- Infrared images can look through dust clouds
- VISTA telescope designed for infrared sky surveys
- Image penetrates into the heart of region called Monoceros R2
A new infrared image from the European Southern Observatory’s (ESO) VISTA survey telescope reveals a scene of glowing tendrils of gas, dark dust clouds and young stars within the constellation Monoceros (the Unicorn).
Known as Monoceros R2, this star-forming region is embedded within a huge dark cloud rich in molecules and dust and hiding an active stellar “nursery”.
At “normal”, visible light wavelengths (see comparison images below), a grouping of massive hot stars can be seen amidst a beautiful collection of “reflection nebulae”, where bluish starlight is scattered from parts of the foggy outer layers of a cloud of molecular gas.
Most of the newborn massive stars in the nursery remain hidden at visible light wavelengths, as the thick dust clouds strongly absorb and block the stars’ ultraviolet and visible light from reaching us.
But spectacular detail pops out at VISTA’s infrared wavelengths. See the full-size, high-resolution version here (0.7MB, new window)
Taken from ESO’s Paranal Observatory in northern Chile, the VISTA image shows how the dark curtain of cosmic dust is penetrated to reveal in detail the folds, loops and filaments sculpted from the dusty interstellar matter by the intense particle winds and radiation emitted by hot young stars.
“When I first saw this image I just said, ‘Wow!’” says Jim Emerson, of Queen Mary, University of London and leader of the VISTA consortium. “I was amazed to see all the dust streamers so clearly around the Monoceros R2 cluster, as well as the jets from highly embedded young stellar objects.”
Stars form in a process that typically lasts few million years and which takes place inside large clouds of interstellar gas and dust, hundreds of light-years across.
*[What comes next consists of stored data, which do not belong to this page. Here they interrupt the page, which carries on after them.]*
(* ===== verification/AggregatorProps.v ===== *)
(** * Properties of the billing aggregator

    Window floor, what one reading does to its bin, the accounting invariant over
    traces of readings and settlement drains, and the memory of settled windows. *)

From Stdlib Require Import ZArith Lia Ascii String SpecFloat.
From stdpp Require Import base gmap strings list numbers.
From S2P Require Import Prelude RustStd External Aggregator.

Open Scope Z_scope.

Definition WINDOW_NS : Z := dur_minutes WINDOW_MINUTES.

(** ** Window arithmetic *)

Section Window.
Context {C : Chrono} {CL : ChronoLaws}.

Lemma dt_valid_floor_hour t : dt_valid t -> forall x, t - t mod NS_PER_HOUR <= x <= t -> dt_valid x.
Proof.
  intros [Hlo Hhi] x Hx. pose proof dt_min_aligned as Ha. unfold dt_valid.
  unfold NS_PER_HOUR, NS_PER_MIN, NS_PER_SEC in *.
  Z.to_euclidean_division_equations. lia.
Qed.

Lemma window_floor_core t :
  let a := (t / NS_PER_MIN) mod 60 in
  let t1 := t + ((a / 15) * 15 - a) * NS_PER_MIN in
  let t2 := t1 + (0 - (t1 / NS_PER_SEC) mod 60) * NS_PER_SEC in
  let t3 := t2 - t2 mod NS_PER_SEC + 0 in
  t3 = t - t mod (15 * NS_PER_MIN) /\
  t - t mod NS_PER_HOUR <= t1 <= t /\ t - t mod NS_PER_HOUR <= t2 <= t.
Proof.
  unfold NS_PER_HOUR, NS_PER_MIN, NS_PER_SEC. cbv zeta.
  Z.to_euclidean_division_equations. lia.
Qed.

Lemma get_window_start_valid t :
  dt_valid t -> get_window_start t = Some (t - t mod WINDOW_NS).
Proof.
  intros Hv. unfold get_window_start. rewrite (dt_minute_spec t Hv).
  pose proof (window_floor_core t) as (Heq & H1 & H2). cbv zeta in *.
  change WINDOW_MINUTES with 15.
  pose proof (Z.mod_pos_bound (t / NS_PER_MIN) 60 ltac:(lia)) as Ha.
  assert (Hm : 0 <= (t / NS_PER_MIN) mod 60 / 15 * 15 < 60).
  { revert Ha. generalize ((t / NS_PER_MIN) mod 60). clear. intros z Hz.
    Z.to_euclidean_division_equations. lia. }
  apply (dt_valid_floor_hour t Hv) in H1, H2.
  rewrite <- (dt_minute_spec t Hv) in *.
  rewrite dt_with_minute_spec by done. cbn [mbind option_bind].
  rewrite dt_with_second_spec by (done || lia). cbn [mbind option_bind].
  rewrite dt_with_nanosecond_spec; [by f_equal|done|unfold NS_PER_SEC; lia|].
  rewrite Heq. apply (dt_valid_floor_hour t Hv). clear.
  unfold NS_PER_HOUR, NS_PER_MIN, NS_PER_SEC. Z.to_euclidean_division_equations. lia.
Qed.

Lemma window_start_bounds t :
  let w := t - t mod WINDOW_NS in w <= t < w + WINDOW_NS /\ w mod WINDOW_NS = 0.
Proof.
  unfold WINDOW_NS, dur_minutes, WINDOW_MINUTES, NS_PER_MIN, NS_PER_SEC. cbv zeta.
  Z.to_euclidean_division_equations. lia.
Qed.

Lemma get_window_start_bounds t w :
  dt_valid t -> get_window_start t = Some w -> w <= t < w + WINDOW_NS /\ w mod WINDOW_NS = 0.
Proof.
  intros Hv. rewrite get_window_start_valid by done. intros [= <-]. apply window_start_bounds.
Qed.
End Window.

(** ** What a bin accounts for *)

Section Accounting.
Context {C : Chrono} {D : RustDecimal}.

(** Left-to-right [Decimal] sum, the rounding and overflow of each step included. *)
Definition dec_sum (l : list Dec) : option Dec :=
  fold_left (fun acc d => acc ≫= fun a => dec_add a d) l (Some dec_zero).

Definition has_tariff (t : Z) (a : reading_args) : bool :=
  match a.(ra_tariff_period) with Some t' => t' =? t | None => false end.

Definition max_demand_step (m : Dec) (a : reading_args) : Dec :=
  match a.(ra_demand_kw) with
  | Some d => if dec_ltb m d then d else m
  | None => m
  end.

(** The bin [b] holds exactly the readings [l], in arrival order. *)
Record bin_accounts (l : list reading_args) (b : BillingBin) : Prop := {
  acc_generated : dec_sum (ra_generated <$> l) = Some b.(energy_generated);
  acc_consumed : dec_sum (ra_consumed <$> l) = Some b.(energy_consumed);
  acc_count : b.(reading_count) = wrap 64 (Z.of_nat (length l));
  acc_generated_peak :
    dec_sum (ra_generated <$> List.filter (has_tariff 1) l) = Some b.(energy_generated_peak);
  acc_consumed_peak :
    dec_sum (ra_consumed <$> List.filter (has_tariff 1) l) = Some b.(energy_consumed_peak);
  acc_generated_offpeak :
    dec_sum (ra_generated <$> List.filter (has_tariff 2) l) = Some b.(energy_generated_offpeak);
  acc_consumed_offpeak :
    dec_sum (ra_consumed <$> List.filter (has_tariff 2) l) = Some b.(energy_consumed_offpeak);
  acc_demand : fold_left max_demand_step l dec_zero = b.(max_demand_kw);
  acc_zone : b.(bin_zone_code) = head (omap ra_zone_code l);
  acc_owner : (fun a => (a.(ra_meter_id), a.(ra_user_id), a.(ra_meter_serial))) <$> head l
              = Some (b.(meter_id), b.(user_id), b.(meter_serial))
}.

Lemma dec_sum_snoc l d : dec_sum (l ++ [d]) = dec_sum l ≫= fun a => dec_add a d.
Proof. unfold dec_sum. by rewrite fold_left_app. Qed.

Lemma dec_sum_filter_snoc (f : reading_args -> Dec) P l a :
  dec_sum (f <$> List.filter P (l ++ [a])) =
  if P a then dec_sum (f <$> List.filter P l) ≫= fun x => dec_add x (f a)
  else dec_sum (f <$> List.filter P l).
Proof.
  rewrite List.filter_app. simpl. destruct (P a).
  - rewrite fmap_app. apply dec_sum_snoc.
  - by rewrite app_nil_r.
Qed.

(** The identity of a bin is what the updates never touch. *)
Definition bin_ident (b : BillingBin) :=
  (b.(meter_id), b.(user_id), b.(meter_serial), b.(start_time), b.(end_time)).

(** One reading's effect on every field of its bin. *)
Record bin_step (a : reading_args) (b b' : BillingBin) : Prop := {
  bs_generated : dec_add b.(energy_generated) a.(ra_generated) = Some b'.(energy_generated);
  bs_consumed : dec_add b.(energy_consumed) a.(ra_consumed) = Some b'.(energy_consumed);
  bs_count : b'.(reading_count) = wrap 64 (b.(reading_count) + 1);
  bs_zone : b'.(bin_zone_code) =
    match b.(bin_zone_code) with Some z => Some z | None => a.(ra_zone_code) end;
  bs_generated_peak :
    (if has_tariff 1 a then dec_add b.(energy_generated_peak) a.(ra_generated)
     else Some b.(energy_generated_peak)) = Some b'.(energy_generated_peak);
  bs_consumed_peak :
    (if has_tariff 1 a then dec_add b.(energy_consumed_peak) a.(ra_consumed)
     else Some b.(energy_consumed_peak)) = Some b'.(energy_consumed_peak);
  bs_generated_offpeak :
    (if has_tariff 2 a then dec_add b.(energy_generated_offpeak) a.(ra_generated)
     else Some b.(energy_generated_offpeak)) = Some b'.(energy_generated_offpeak);
  bs_consumed_offpeak :
    (if has_tariff 2 a then dec_add b.(energy_consumed_offpeak) a.(ra_consumed)
     else Some b.(energy_consumed_offpeak)) = Some b'.(energy_consumed_offpeak);
  bs_demand : b'.(max_demand_kw) = max_demand_step b.(max_demand_kw) a;
  bs_ident : bin_ident b' = bin_ident b
}.

Lemma run_updates_app us vs b :
  run_updates (us ++ vs) b =
  let '(b1, ok) := run_updates us b in if ok then run_updates vs b1 else (b1, false).
Proof. revert b. induction us as [|u us IH]; intros b; simpl; [done|]. by case_match. Qed.

Lemma run_updates_cons u us b b' :
  run_updates (u :: us) b = (b', true) ->
  exists b1, u b = Some b1 /\ run_updates us b1 = (b', true).
Proof. simpl. destruct (u b); naive_solver. Qed.

Lemma tariff_cases a :
  (a.(ra_tariff_period) = Some 1 /\ has_tariff 1 a = true /\ has_tariff 2 a = false) \/
  (a.(ra_tariff_period) = Some 2 /\ has_tariff 1 a = false /\ has_tariff 2 a = true) \/
  (tariff_updates a = [] /\ has_tariff 1 a = false /\ has_tariff 2 a = false).
Proof.
  unfold has_tariff, tariff_updates. destruct (ra_tariff_period a) as [z|]; [|by auto].
  destruct (decide (z = 1)) as [->|]; [by auto|].
  destruct (decide (z = 2)) as [->|]; [by auto|].
  right; right. rewrite !(proj2 (Z.eqb_neq _ _)) by done. split; [|done].
  destruct z as [|p|p]; try done. destruct p as [p|p|]; try done. by destruct p.
Qed.

Ltac updates_step :=
  repeat match goal with
  | H : run_updates (_ :: _) _ = (_, true) |- _ =>
      apply run_updates_cons in H as (? & ? & H)
  | H : _ <$> _ = Some _ |- _ => apply fmap_Some in H as (? & ? & ->)
  | H : Some _ = Some _ |- _ => injection H as <-
  | H : run_updates [] _ = _ |- _ => injection H as <-
  end.

Lemma run_bin_updates a b b' :
  run_updates (bin_updates a) b = (b', true) -> bin_step a b b'.
Proof.
  unfold bin_updates. simpl app. intros H. unfold demand_update in H.
  destruct (tariff_cases a) as [(Ht & H1 & H2)|[(Ht & H1 & H2)|(Ht & H1 & H2)]];
    unfold tariff_updates in H; rewrite ?Ht in H;
    fold (tariff_updates a) in H; rewrite ?Ht in H; simpl app in H; updates_step;
    constructor; rewrite ?H1, ?H2; unfold max_demand_step, bin_ident; simpl;
    repeat (case_match; simpl in *; simplify_eq); auto.
Qed.

Lemma head_omap_snoc (l : list reading_args) a :
  head (omap ra_zone_code (l ++ [a])) =
  match head (omap ra_zone_code l) with Some z => Some z | None => a.(ra_zone_code) end.
Proof.
  rewrite omap_app. simpl. destruct (omap ra_zone_code l); simpl; [by case_match|done].
Qed.

Lemma bin_accounts_snoc l a b b' :
  bin_accounts l b -> bin_step a b b' -> bin_accounts (l ++ [a]) b'.
Proof.
  intros [] []. unfold bin_ident in *. simplify_eq.
  constructor; rewrite ?fmap_app, ?dec_sum_filter_snoc; simpl fmap; rewrite ?dec_sum_snoc;
    rewrite ?acc_generated0, ?acc_consumed0, ?acc_generated_peak0, ?acc_consumed_peak0,
      ?acc_generated_offpeak0, ?acc_consumed_offpeak0; simpl; try done.
  - rewrite bs_count0, acc_count0, length_app, wrap_add_l by lia. f_equal. simpl. lia.
  - by rewrite fold_left_app, acc_demand0, bs_demand0.
  - by rewrite bs_zone0, head_omap_snoc, acc_zone0.
  - destruct l; [done|]. simpl in *. congruence.
Qed.

Lemma bin_accounts_fresh a s e b' :
  bin_step a (fresh_bin a s e) b' -> bin_accounts [a] b'.
Proof.
  intros []. unfold bin_ident in *. simpl in *. simplify_eq.
  constructor; simpl; rewrite ?fmap_app; unfold dec_sum; simpl; try done.
  - by destruct (has_tariff 1 a).
  - by destruct (has_tariff 1 a).
  - by destruct (has_tariff 2 a).
  - by destruct (has_tariff 2 a).
  - rewrite bs_zone0. destruct (ra_zone_code a); done.
  - congruence.
Qed.
End Accounting.

(** ** Completed bins and their removal *)

Section Drain.
Context {C : Chrono} {D : RustDecimal}.

(** Every active bin sits under its own key. *)
Definition keys_ok (agg : Aggregator) : Prop :=
  map_Forall (fun k b => key b = k) agg.(active_bins).

Definition completedb (agg : Aggregator) (now grace : Z) (b : BillingBin) : bool :=
  default false (bin_completed agg now grace b).

Definition has_key (k : BinKey) (b : BillingBin) : bool := bool_decide (key b = k).

Lemma filter_completed_filter agg now grace l bs :
  filter_completed agg now grace l = Some bs -> bs = List.filter (completedb agg now grace) l.
Proof.
  revert bs. induction l as [|b l IH]; intros bs; simpl; [by intros [= <-]|].
  intros H. apply bind_Some in H as (c & Hc & H). apply bind_Some in H as (r & Hr & H).
  simplify_eq. unfold completedb at 1. rewrite Hc. simpl. by rewrite (IH r).
Qed.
Interstellar dust blocks visible light wavelengths but lets infrared and radio wavelengths through… so observations at the latter wavelengths are crucial in the understanding of the earliest stages of the stellar evolution.
Home to newborn stars
Since dust is largely transparent at infrared wavelengths, many young stars that cannot be seen in visible-light images become apparent in Monoceros R2. The most massive of these stars are less than 10 million years old.
At the centre of the image lies Monoceros R2 dense core, no more than two light-years in extent, which is packed with very massive young stars, as well as a cluster of bright infrared sources, which are typically newborn massive stars still surrounded by dusty clouds.
The rightmost of the bright clouds in the centre is called NGC 2170, the brightest reflection nebula in this region. In visible light, the nebulae appear as bright, light blue islands in a dark ocean, while infrared reveals their interiors where hundreds of massive stars are coming into existence.
NGC 2170—faintly visible through a small telescope—was discovered from England in 1784 by astronomer William Herschel.
Although Monoceros R2 appears close in the sky to the more familiar Orion Nebula it is actually almost twice as far from Earth, at a distance of about 2,700 light-years. The width of VISTA’s field of view is equivalent to about 80 light-years at this distance.
With its 4.1-metre primary mirror, VISTA is the largest survey telescope in the world and is equipped with the largest infrared camera on any telescope, with 67 million pixels. It is dedicated to sky surveys.
By mapping the southern sky systematically, VISTA will gather some 300 gigabytes per night, providing a huge amount of information on those regions that will be studied in greater detail by the Very Large Telescope (VLT), the Atacama Large Millimetre/submillimetre Array (ALMA) and, in the future, by the European Extremely Large Telescope (E-ELT).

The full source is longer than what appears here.